> **WHAT THE TASK REQUIRES**
Repeat exactly, and only, the lines below starting at the line that contains "call_ints_ok call = true ->" and ending at the line that contains "run_tool (demo_env [])", inclusive of both.

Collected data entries
(** X11: when [get_speckle_client] returns a client, that client is the
    stored instance, and the next call returns it again without building
    anything. *)
Theorem get_speckle_client_caches {C} (E : speckle_env C) (s s' : client_state C) (c : C) :
  get_speckle_client E s = (Ret c, s') ->
  instance s' = Some c /\ get_speckle_client E s' = (Ret c, s').
Proof.
  intros H. pose proof (proj2 (get_speckle_client_spec E s _ _ H)) as Hi.
  split; [exact Hi | exact (get_speckle_client_cached E s' c Hi)].
Qed.

Lemma get_speckle_client_caches_witness :
  get_speckle_client (demo_env (u "tok")) (Build_client_state None 0) =
    (Ret tt, Build_client_state (Some tt) 1) /\
  instance (Build_client_state (Some tt) 1) = Some tt /\
  get_speckle_client (demo_env (u "tok")) (Build_client_state (Some tt) 1) =
    (Ret tt, Build_client_state (Some tt) 1).
Proof.
  split; [reflexivity |].
  apply (get_speckle_client_caches (demo_env (u "tok")) (Build_client_state None 0)).
  reflexivity.
Defined.

(** X12: [get_speckle_client] builds at most two clients (one retry, after
    an Exception whose message mentions authentication or a token), and
    when it raises no client is stored. *)
Theorem get_speckle_client_attempts {C} (E : speckle_env C) (s s' : client_state C) r :
  get_speckle_client E s = (r, s') ->
  (created s <= created s' <= created s + 2)%nat /\
  (forall e, r = Raise e -> instance s' = None).
Proof.
  intros H. destruct (get_speckle_client_spec E s r s' H) as [Hc Hi].
  split; [lia |]. intros e ->. exact Hi.
Qed.

Lemma get_speckle_client_attempts_witness :
  get_speckle_client (demo_env []) (Build_client_state None 0) =
    (Raise (value_error token_msg), Build_client_state None 2) /\
  (0 <= 2 <= 0 + 2)%nat /\
  (forall e, @Raise unit (value_error token_msg) = Raise e -> instance (Build_client_state (@None unit) 2) = None).
Proof.
  split; [reflexivity |].
  apply (get_speckle_client_attempts (demo_env []) (Build_client_state None 0)
           (Build_client_state None 2) (Raise (value_error token_msg))).
  reflexivity.
Defined.

(** X13: without a token, every tool call (with in-range int arguments)
    builds a client, fails with the token ValueError, retries once because
    the message mentions a token, fails again and answers the token
    message as an error text; no client is stored. *)
Theorem run_tool_without_token {C} (E : speckle_env C) (call : tool_call) (n : nat) (c1 c2 : C) :
  speckle_token E = [] ->
  new_client E n = Ret c1 ->
  new_client E (S n) = Ret c2 ->
  (forall m, is_ascii m = true -> py_lower E m = ascii_lower m) ->
  call_ints_ok call = true ->
  run_tool E call (Build_client_state None n) =
    (Ret (u "Error: " ++ token_msg ++ error_tail), Build_client_state None (S (S n))).
Proof.
  intros Htok Hn1 Hn2 Hlow Hints.
  assert (Hrw : retry_worthy E token_msg = true).
  { unfold retry_worthy. rewrite Hlow by reflexivity. reflexivity. }
  assert (Hg : get_speckle_client E (Build_client_state None n) =
                 (Raise (value_error token_msg), Build_client_state None (S (S n)))).
  { unfold get_speckle_client, get_instance, refresh_instance. cbn [instance].
    rewrite (create_no_token E (Build_client_state None n) c1 Hn1 Htok).
    unfold value_error. cbv beta iota.
    rewrite Hrw. exact (create_no_token E (Build_client_state None (S n)) c2 Hn2 Htok). }
  destruct call; cbn [run_tool call_ints_ok] in *.
  - unfold list_projects. rewrite Hints, handled_true. unfold list_projects_body.
    rewrite (bind_raise _ _ _ _ _ Hg). reflexivity.
  - unfold get_project_details. rewrite Hints, handled_true. unfold get_project_details_body.
    rewrite (bind_raise _ _ _ _ _ Hg). reflexivity.
  - unfold search_projects. rewrite handled_true. unfold search_projects_body.
    rewrite (bind_raise _ _ _ _ _ Hg). reflexivity.
  - unfold get_model_versions. rewrite Hints, handled_true. unfold get_model_versions_body.
    rewrite (bind_raise _ _ _ _ _ Hg). reflexivity.
  - unfold get_version_objects. rewrite handled_true. unfold get_version_objects_body.
    rewrite (bind_raise _ _ _ _ _ Hg). reflexivity.
  - unfold query_object_properties. rewrite handled_true. unfold query_object_properties_body.
    rewrite (bind_raise _ _ _ _ _ Hg). reflexivity.
Qed.

Lemma run_tool_without_token_witness :
  run_tool (demo_env []) (CallSearchProjects (u "wall")) (Build_client_state None 0) =
    (Ret (u "Error: " ++ token_msg ++ error_tail), Build_client_state None 2).
Proof.
  apply (run_tool_without_token (demo_env []) _ 0 tt tt);
    [reflexivity | reflexivity | reflexivity | intros m _; reflexivity | reflexivity].
Defined.

(** *** The query and object tools *)

Lemma bind_lift_ret {C A B} (a : A) (f : A -> M C B) s : bind (lift (Ret a)) f s = f a s.
Proof. reflexivity. Qed.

> **FINAL ANSWER**
  call_ints_ok call = true ->
  run_tool E call (Build_client_state None n) =
    (Ret (u "Error: " ++ token_msg ++ error_tail), Build_client_state None (S (S n))).
Proof.
  intros Htok Hn1 Hn2 Hlow Hints.
  assert (Hrw : retry_worthy E token_msg = true).
  { unfold retry_worthy. rewrite Hlow by reflexivity. reflexivity. }
  assert (Hg : get_speckle_client E (Build_client_state None n) =
                 (Raise (value_error token_msg), Build_client_state None (S (S n)))).
  { unfold get_speckle_client, get_instance, refresh_instance. cbn [instance].
    rewrite (create_no_token E (Build_client_state None n) c1 Hn1 Htok).
    unfold value_error. cbv beta iota.
    rewrite Hrw. exact (create_no_token E (Build_client_state None (S n)) c2 Hn2 Htok). }
  destruct call; cbn [run_tool call_ints_ok] in *.
  - unfold list_projects. rewrite Hints, handled_true. unfold list_projects_body.
    rewrite (bind_raise _ _ _ _ _ Hg). reflexivity.
  - unfold get_project_details. rewrite Hints, handled_true. unfold get_project_details_body.
    rewrite (bind_raise _ _ _ _ _ Hg). reflexivity.
  - unfold search_projects. rewrite handled_true. unfold search_projects_body.
    rewrite (bind_raise _ _ _ _ _ Hg). reflexivity.
  - unfold get_model_versions. rewrite Hints, handled_true. unfold get_model_versions_body.
    rewrite (bind_raise _ _ _ _ _ Hg). reflexivity.
  - unfold get_version_objects. rewrite handled_true. unfold get_version_objects_body.
    rewrite (bind_raise _ _ _ _ _ Hg). reflexivity.
  - unfold query_object_properties. rewrite handled_true. unfold query_object_properties_body.
    rewrite (bind_raise _ _ _ _ _ Hg). reflexivity.
Qed.

Lemma run_tool_without_token_witness :
  run_tool (demo_env []) (CallSearchProjects (u "wall")) (Build_client_state None 0) =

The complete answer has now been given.